The authors also revisit the claim that two inner Lindblad resonances (ILRs) bracket the chain of H II regions in M 83’s inner 300 pc. Their dynamical model shows that the mass distribution is dominated by three comparable components rather than a single, smoothly varying potential. Because the system evolves on timescales of only a few tens of Myr, any resonance structure would be short‑lived, casting doubt on the existence of stable ILRs in this region.

In summary, the paper demonstrates that the central 300 pc of M 83 is not a simple, single‑nucleus system but a dynamically complex environment containing at least three massive condensations and a transient star‑forming arc. High‑resolution near‑infrared integral‑field spectroscopy combined with realistic N‑body simulations reveals rapid mass redistribution, merger, and evaporation processes that reshape the nucleus on timescales of 10–50 Myr.

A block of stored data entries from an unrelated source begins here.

(** * sweet_parser / lalr: the grammar front-end and the LR item

    A shallow embedding of [GrammarParser.cpp] (the recursive-descent parser
    of grammar source text) and of [Item.cpp] (an LR item with its lookahead
    set), with the properties of both that the specification states.  The
    table generator itself is not among the sources; the part of it that the
    precedence test exercises is modelled from the specification in the
    module [Generator]. *)

From Stdlib Require Import ZArith NArith Ascii String List Bool Lia.
From stdpp Require Import gmap.
Import ListNotations.

Local Open Scope Z_scope.

(** ** Characters

    [const char*] ranges are lists of [ascii]; the [<cctype>] predicates are
    those of the "C" locale, in which no byte above 127 is classified. *)

Definition code (c : ascii) : N := N_of_ascii c.

Definition isdigit (c : ascii) : bool :=
  (N.leb 48 (code c) && N.leb (code c) 57)%bool.

Definition isupper (c : ascii) : bool :=
  (N.leb 65 (code c) && N.leb (code c) 90)%bool.

Definition islower (c : ascii) : bool :=
  (N.leb 97 (code c) && N.leb (code c) 122)%bool.

Definition isalpha (c : ascii) : bool := (isupper c || islower c)%bool.

Definition isalnum (c : ascii) : bool := (isalpha c || isdigit c)%bool.

Definition isspace (c : ascii) : bool :=
  (N.eqb (code c) 32 || (N.leb 9 (code c) && N.leb (code c) 13))%bool.

Definition char_newline : ascii := ascii_of_N 10.
Definition char_return : ascii := ascii_of_N 13.
Definition char_quote : ascii := ascii_of_N 39.
Definition char_dquote : ascii := ascii_of_N 34.
Definition char_backslash : ascii := ascii_of_N 92.
Definition char_star : ascii := ascii_of_N 42.
Definition char_slash : ascii := ascii_of_N 47.
Definition char_underscore : ascii := ascii_of_N 95.
Definition char_nul : ascii := ascii_of_N 0.

(** A string literal of the source, as the characters before its NUL. *)
Definition chars (s : string) : list ascii := list_ascii_of_string s.

(** [std::string::c_str()] handed to a [const char*] parameter: the callee
    sees the characters up to the first NUL. *)
Fixpoint c_str (s : list ascii) : list ascii :=
  match s with
  | [] => []
  | c :: s' => if Ascii.eqb c char_nul then [] else c :: c_str s'
  end.

(** ** The type [int]

    A 32 bit integer in two's complement, held as an integer of [Z].
    [++] on [INT_MAX] is taken to give [INT_MIN], which is what the
    machines the library is built for do. *)

Definition INT_MIN : Z := -2147483648.
Definition INT_MAX : Z := 2147483647.

Definition int_wrap (z : Z) : Z :=
  (z + 2147483648) mod 4294967296 - 2147483648.

(** [++i] on an [int]. *)
Definition increment (i : Z) : Z := int_wrap (i + 1).

(** ** Collaborators

    [ErrorCode.hpp], [ErrorPolicy.hpp] and [Grammar.hpp] are not among the
    sources.  A collaborator is the sequence of calls it has received. *)

(** Modelled from the spec: the error kinds of [ErrorCode.hpp], of which
    the parser uses these two. *)
Inductive error_code : Type :=
| LALR_ERROR_SYNTAX
| LALR_ERROR_UNTERMINATED_LITERAL.

(** Modelled from the spec: the one operation of the error collaborator,
    [ErrorPolicy::lalr_error], as a record of its arguments: line, column,
    error kind, and the format with what is to be put into it. *)
Record error_report : Type := mk_error_report {
  report_line : Z;
  report_column : Z;
  report_error : error_code;
  report_format : string;
  report_args : list (list ascii)
}.

(** Modelled from the spec: the operations of the builder facade of
    [Grammar] (section 4.A) that the parser calls, with their arguments. *)
Inductive grammar_call : Type :=
| call_grammar (identifier : list ascii)
| call_left (line : Z)
| call_right (line : Z)
| call_none (line : Z)
| call_whitespace
| call_precedence
| call_production (identifier : list ascii) (line : Z)
| call_end_production
| call_end_expression (line : Z)
| call_error (line : Z)
| call_action (identifier : list ascii) (line : Z)
| call_literal (lexeme : list ascii) (line : Z)
| call_regex (lexeme : list ascii) (line : Z)
| call_identifier (lexeme : list ascii) (line : Z).

(** ** The parser object

    [position_] and [end_] delimit the unread input; the pair is kept as the
    list of characters in the range [position_, end_), so [position_ == end_]
    is the empty list.  [error_policy_] may be null; [grammar_] is asserted
    non-null by [parse].  The [int] members [line_] and [errors_] are held
    as integers between [INT_MIN] and [INT_MAX]; [++] on them is
    [increment], which wraps around. *)

Record GrammarParser : Type := mk_GrammarParser {
  error_policy_ : option (list error_report);
  grammar_ : list grammar_call;
  position_ : list ascii;
  line_ : Z;
  lexeme_ : list ascii;
  errors_ : Z
}.

Definition set_position (p : list ascii) (self : GrammarParser) : GrammarParser :=
  mk_GrammarParser (error_policy_ self) (grammar_ self) p (line_ self)
    (lexeme_ self) (errors_ self).

Definition set_line (n : Z) (self : GrammarParser) : GrammarParser :=
  mk_GrammarParser (error_policy_ self) (grammar_ self) (position_ self) n
    (lexeme_ self) (errors_ self).

Definition set_lexeme (l : list ascii) (self : GrammarParser) : GrammarParser :=
  mk_GrammarParser (error_policy_ self) (grammar_ self) (position_ self)
    (line_ self) l (errors_ self).

(** The number of characters left in [position_, end_). *)
Definition remaining (self : GrammarParser) : nat := length (position_ self).

(** ** Outcomes and the parser monad

    A member function either returns, or reads through a pointer that was
    stepped beyond [end_] (which [match_block_comment] can do), or is cut off
    because the bound given to one of its loops was too small.  The last
    never happens with the bounds used below ([parse_deterministic]). *)

Inductive outcome (A : Type) : Type :=
| Returns (a : A) (self : GrammarParser)
| ReadsPastEnd
| OutOfFuel.

Arguments Returns {A} a self.
Arguments ReadsPastEnd {A}.
Arguments OutOfFuel {A}.

Definition M (A : Type) : Type := GrammarParser -> outcome A.

Definition ret {A : Type} (a : A) : M A := fun self => Returns a self.

Definition bind {A B : Type} (m : M A) (k : A -> M B) : M B :=
  fun self =>
    match m self with
    | Returns a self' => k a self'
    | ReadsPastEnd => ReadsPastEnd
    | OutOfFuel => OutOfFuel
    end.

Notation "x <- m ;; k" := (bind m (fun x => k))
  (at level 100, m at next level, right associativity).
Notation "m ;; k" := (bind m (fun _ => k))
  (at level 100, right associativity).

Definition get : M GrammarParser := fun self => Returns self self.

Definition modify (f : GrammarParser -> GrammarParser) : M unit :=
  fun self => Returns tt (f self).

(** [a || b] and [a && b] of C++, which evaluate [b] only when needed. *)
Definition orelse (a b : M bool) : M bool :=
  x <- a ;; if x then ret true else b.

Definition andalso (a b : M bool) : M bool :=
  x <- a ;; if x then b else ret false.

(** [while ( cond() ) { }]: runs [cond] until it returns false. *)
Fixpoint while_ (fuel : nat) (cond : M bool) : M unit :=
  match fuel with
  | O => fun _ => OutOfFuel
  | S fuel' => x <- cond ;; if x then while_ fuel' cond else ret tt
  end.

(** A loop whose condition consumes input each time it holds needs at most
    one round per remaining character, and one more to fail. *)
Definition while_consuming (cond : M bool) : M unit :=
  fun self => while_ (S (remaining self)) cond self.

(** A call on [grammar_]. *)
Definition grammar (c : grammar_call) : M unit :=
  modify (fun self =>
    mk_GrammarParser (error_policy_ self) (grammar_ self ++ [c])
      (position_ self) (line_ self) (lexeme_ self) (errors_ self)).

(** [GrammarParser::error]: counts the error and, when there is an error
    policy, hands it the report. *)
Definition error (line column : Z) (e : error_code) (format : string)
    (args : list (list ascii)) : M unit :=
  modify (fun self =>
    mk_GrammarParser
      (match error_policy_ self with
       | Some reports =>
           Some (reports ++ [mk_error_report line column e format args])
       | None => None
       end)
      (grammar_ self) (position_ self) (line_ self) (lexeme_ self)
      (increment (errors_ self))).

Definition is_newline (character : ascii) : bool :=
  (Ascii.eqb character char_newline || Ascii.eqb character char_return)%bool.

(** ** Scanning loops

    Each local [const char* position] walks the same range, so a loop is a
    recursion over the characters still ahead of it.  The loops return the
    pointer they stop at (as the rest of the range) and, where the source
    assigns [lexeme_] from [position_] to that pointer, the characters in
    between. *)

(** The loop of [match_without_skipping_whitespace]: steps through the range
    and the keyword while they agree. *)
Fixpoint keyword_loop (position lexeme : list ascii)
    : list ascii * list ascii :=
  match position, lexeme with
  | c :: position', k :: lexeme' =>
      if Ascii.eqb c k then keyword_loop position' lexeme'
      else (position, lexeme)
  | _, _ => (position, lexeme)
  end.

(** The loop of [match_whitespace]; [newline] is false again at the end of
    every round, so each line feed and each carriage return adds a line. *)
Fixpoint whitespace_loop (newline : bool) (line : Z) (position : list ascii)
    : Z * list ascii :=
  match position with
  | c :: position' =>
      if isspace c then
        let line' :=
          if (negb newline &&
              (Ascii.eqb c char_newline || Ascii.eqb c char_return))%bool
          then increment line else line in
        whitespace_loop false line' position'
      else (line, position)
  | [] => (line, position)
  end.

(** The loop of [match_line_comment]: stops behind the first line end. *)
Fixpoint line_comment_loop (done : bool) (position : list ascii)
    : list ascii :=
  match position with
  | c :: position' =>
      if done then position
      else line_comment_loop
             (Ascii.eqb c char_newline || Ascii.eqb c char_return)%bool
             position'
  | [] => position
  end.

(** What [match_line_comment] does behind its loop. *)
Definition line_comment_end (position : list ascii) : list ascii :=
  match position with
  | c :: position' =>
      if Ascii.eqb c char_newline then
        match position' with
        | d :: position'' =>
            if Ascii.eqb d char_return then position'' else position'
        | [] => position'
        end
      else if Ascii.eqb c char_return then
        match position' with
        | d :: position'' =>
            if Ascii.eqb d char_newline then position'' else position'
        | [] => position'
        end
      else position
  | [] => position
  end.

The work also highlights a methodological caution: limited spatial resolution can cause dynamical masses to be over‑estimated when tidal stripping is significant. These findings have broader implications for interpreting the central kinematics of other nearby starburst galaxies and for understanding how nuclear star clusters, massive gas condensations, and embedded black holes co‑evolve in the early stages of galaxy evolution.